Now, mark well, in order to understand that which follows, that Manas may be pictured as an upper triangle connected with the lower Manas by a thin line which binds the two together. This is the Antah-karana, that path or bridge of communication which serves as a link between the personal being whose physical brain is under the sway of the lower animal mind, and the reincarnating Individuality, the spiritual Ego, Manas, Manu, the “Divine Man.” This thinking Manu alone is that which reincarnates. In truth and in nature, the two Minds, the spiritual and the physical or animal, are one, but separate into two at reincarnation.

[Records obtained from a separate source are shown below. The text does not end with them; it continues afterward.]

(* ===== verification/FileUplinkRuns.v ===== *)
(** File transfers to [Svc::FileUplink] on a system without faults: what is
    on the file system afterwards and what is announced, for any sequence of
    DATA packets. *)

From stdpp Require Import list gmap strings.
From S2P Require Import Prelude Serial SerialFacts Codec Fpp Buffer Checksum Comp FwString OsFile FilePaths FilePacket FileUplink.

(** * Specification *)

(** A chunk goes to its offset; an empty one changes nothing. *)
Definition write_chunk (c : list Z) (ch : Z * list Z) : list Z :=
  if decide (ch.2 = []) then c else write_at (Z.to_nat ch.1) ch.2 c.

(** The chunks taken of a sequence of DATA packets: a packet that repeats the
    index of its predecessor is skipped once something was written, and one
    that reaches past the declared size always. *)
Fixpoint accepted (size last : Z) (wrote : bool) (ps : list DataPacket) : list (Z * list Z) :=
  match ps with
  | [] => []
  | p :: ps' =>
      let i := sequence_index (data_header p) in
      if wrote && (i =? last)%Z then accepted size last wrote ps'
      else if (size <? byte_offset p + data_size p)%Z then accepted size i wrote ps'
      else (byte_offset p, payload p) :: accepted size i true ps'
  end.

(** * Frames *)

Section runs.
Context `{BuildProfile} (cwd : option FwString).
Local Notation FileUplink := (FileUplink (F := FileW)).
Local Notation UpM := (CompM FileUplink UpOut).

(** What the warnings do not touch. *)
Definition core (s : FileUplink) : ReceiveMode * Z * option FileStatus * UplinkFile * bool :=
  (receive_mode s, last_sequence_index s, last_packet_write_status s, up_file s, announce_connected s).

Definition is_warning (e : UplinkEvent) : Prop := match e with FileReceived _ => False | _ => True end.

Definition warns (m : UpM unit) : Prop :=
  ∀ k s, low k s → (k + 1 < 2 ^ 32)%Z → ∃ s' o, m s = Ret (tt, s', o) ∧ core s' = core s ∧ low (k + 1) s' ∧
    announced o = [] ∧ Forall is_warning (logs o).

Lemma packet_received_ok k s :
  low k s → (k + 1 < 2 ^ 32)%Z → ∃ s' v, packet_received s = Ret (tt, s', [UpTlm CHANID_PACKETS_RECEIVED v]) ∧ core s' = core s ∧ low (k + 1) s'.
Proof.
  intros Hs Hk. unfold packet_received. cbn -[Z.add]. unfold mbind, CompM_bind, lift, add_w. cbn -[Z.add].
  rewrite overflowing_in by (unfold low, is_u in *; lia). cbn -[Z.add]. eexists _, _. split; [done|]. split; [done|].
  unfold low in *. cbn -[Z.add]. lia.
Qed.

Lemma warning_ok : warns warning.
Proof.
  intros k s Hs Hk. unfold warning. cbn -[Z.add]. unfold mbind, CompM_bind, lift, add_w. cbn -[Z.add].
  rewrite overflowing_in by (unfold low, is_u in *; lia). cbn -[Z.add]. eexists _, _. split; [done|]. split; [done|]. split; [|done].
  unfold low in *. cbn -[Z.add]. lia.
Qed.

Lemma throttled_ok (g : FileUplink → EventThrottle) (upd : EventThrottle → FileUplink → FileUplink) (e : FileUplink → UplinkEvent) :
  (∀ th k s, low k s → low k (upd th s)) → (∀ th s, core (upd th s) = core s) → (∀ s, is_warning (e s)) →
  warns (s ← get_state; let '(ok, th) := ok_to_emit (g s) in _ ← put_state (upd th s); _ ← log_if ok (e s); warning).
Proof.
  intros Hl Hc He k s Hs Hk. destruct (ok_to_emit (g s)) as [ok th] eqn:E.
  destruct (warning_ok k (upd th s) (Hl th k s Hs) Hk) as (s' & o & Ew & Hc' & Hl' & Ho & Hlog).
  exists s', ((if ok then [UpLog (e s)] else []) ++ o). split_and!; [|congruence|done|by destruct ok|].
  - unfold mbind, CompM_bind at 1. cbn. rewrite E. unfold CompM_bind, put_state, log_if. destruct ok; cbn; by rewrite Ew.
  - rewrite logs_app. apply Forall_app. split; [|done]. destruct ok; cbn; [|done]. by apply Forall_singleton.
Qed.

Lemma warning_bounds_ok i : warns (warning_packet_out_of_bounds i).
Proof. by apply (throttled_ok packet_out_of_bounds_throttle (λ th s, set_throttles _ _ th _ _ s) (λ s, PacketOutOfBounds _ _)). Qed.
Lemma warning_order_ok i : warns (warning_packet_out_of_order i).
Proof. by apply (throttled_ok packet_out_of_order_throttle (λ th s, set_throttles _ _ _ th _ s) (λ s, PacketOutOfOrder _ _)). Qed.
Lemma warning_duplicate_ok i : warns (warning_packet_duplicate i).
Proof. by apply (throttled_ok packet_duplicate_throttle (λ th s, set_throttles _ _ _ _ th s) (λ s, PacketDuplicate _)). Qed.

(** * A transfer in progress *)

(** [f] receives into node [i], which holds [c]. *)
Definition receiving (w0 : World) (i : nat) (c : list Z) (f : UplinkFile (F := FileW)) : Prop :=
  ∃ pos r b w, sf_file (os_file f) = (MkFile (Some (MkFd i pos false false)) OpenWrite r b, w) ∧ filling w0 i c w.

Lemma upfile_write_ok w0 i c f bs off :
  receiving w0 i c f → is_u 32 off →
  ∃ f', upfile_write bs off f = Ret (FsOpOk, f') ∧ receiving w0 i (write_chunk c (off, bs)) f' ∧
    up_size f' = up_size f ∧ up_name f' = up_name f ∧ up_checksum f' = update bs off (up_checksum f) ∧
    (∀ ds, sandboxed ds (os_file f) → sandboxed ds (os_file f')).
Proof.
  intros (pos & r & b & w & Ef & Hw) Ho. unfold upfile_write, sf_seek. cbn [os_seek FileW_file]. rewrite Ef.
  unfold file_seek. rewrite (proj2 (Z.leb_le _ _)) by apply Ho. rewrite orb_true_r. cbn [fw_assert]. rewrite !outcome_bind_ret.
  rewrite (bool_decide_eq_true_2 (Absolute = Absolute)) by done. unfold seek_from. cbn [fd fst snd]. unfold std_seek.
  rewrite next_event_quiet by apply Hw. unfold is_u, I64_MAX in *.
  rewrite (proj2 (Z.leb_le 0 off)), (proj2 (Z.leb_le off _)) by lia. cbn [andb]. rewrite outcome_bind_ret.
  rewrite (bool_decide_eq_true_2 (FsOpOk = FsOpOk)) by done. cbn [negb]. unfold sf_write. cbn [os_write FileW_file].
  unfold set_file, set_os_file, set_fd, set_pos. cbn [os_file sf_file fst snd fd_node fd_pos fd_read fd_append mode crc crc_buffer].
  set (fw := (_, w) : FileW). assert (writing fw (MkFd i (Z.to_nat off) false false)) as Hwr by done.
  assert (quiet fw) as Hq by apply Hw.
  destruct (decide (bs = [])) as [->|Hb].
  - cbn. eexists. split; [done|]. unfold write_chunk. rewrite decide_True by done. split; [|done].
    eexists _, _, _, _. split; [done|]. exact Hw.
  - rewrite (file_write_quiet _ _ _ _ Hwr Hq Hb). unfold set_fd, set_pos. cbn -[write_at update].
    rewrite (bool_decide_eq_true_2 (FsOpOk = FsOpOk)), (bool_decide_eq_true_2 (length bs = length bs)) by done. cbn [negb].
    eexists. split; [done|]. split; [|done]. eexists _, _, _, _. split; [done|]. unfold write_chunk. rewrite decide_False by done.
    destruct Hw as [? ? ? Hc Ho']. split; cbn [script names next_node set_node]; try done.
    + unfold node at 1. cbn [nodes set_node]. by rewrite lookup_insert_eq, <- Hc.
    + intros j Hj. unfold node at 1. cbn [nodes set_node]. rewrite lookup_insert_ne by done. by apply Ho'.
Qed.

For while that portion of the Divine which goes to animate the personality, consciously separating itself, like a dense but pure shadow, from the Divine Ego,[841] wedges itself into the brain and senses[842] of the fœtus, at the completion of its seventh month, the Higher Manas does not unite itself with the child before the completion of the first seven years of its life. This detached essence, or rather the reflection or shadow of the Higher Manas, becomes, as the [pg 512] child grows, a distinct thinking Principle in man, its chief agent being the physical brain. No wonder the Materialists, who perceive only this “rational soul,” or mind, will not disconnect it with the brain and matter. But Occult Philosophy has ages ago solved the problem of mind, and discovered the duality of Manas. The Divine Ego tends with its point upwards towards Buddhi, and the human Ego gravitates downwards, immersed in Matter, connected with its higher, subjective half only by the Antahkarana. As its derivation suggests, this is the only connecting link during life between the two minds—the higher consciousness of the Ego and the human intelligence of the lower mind.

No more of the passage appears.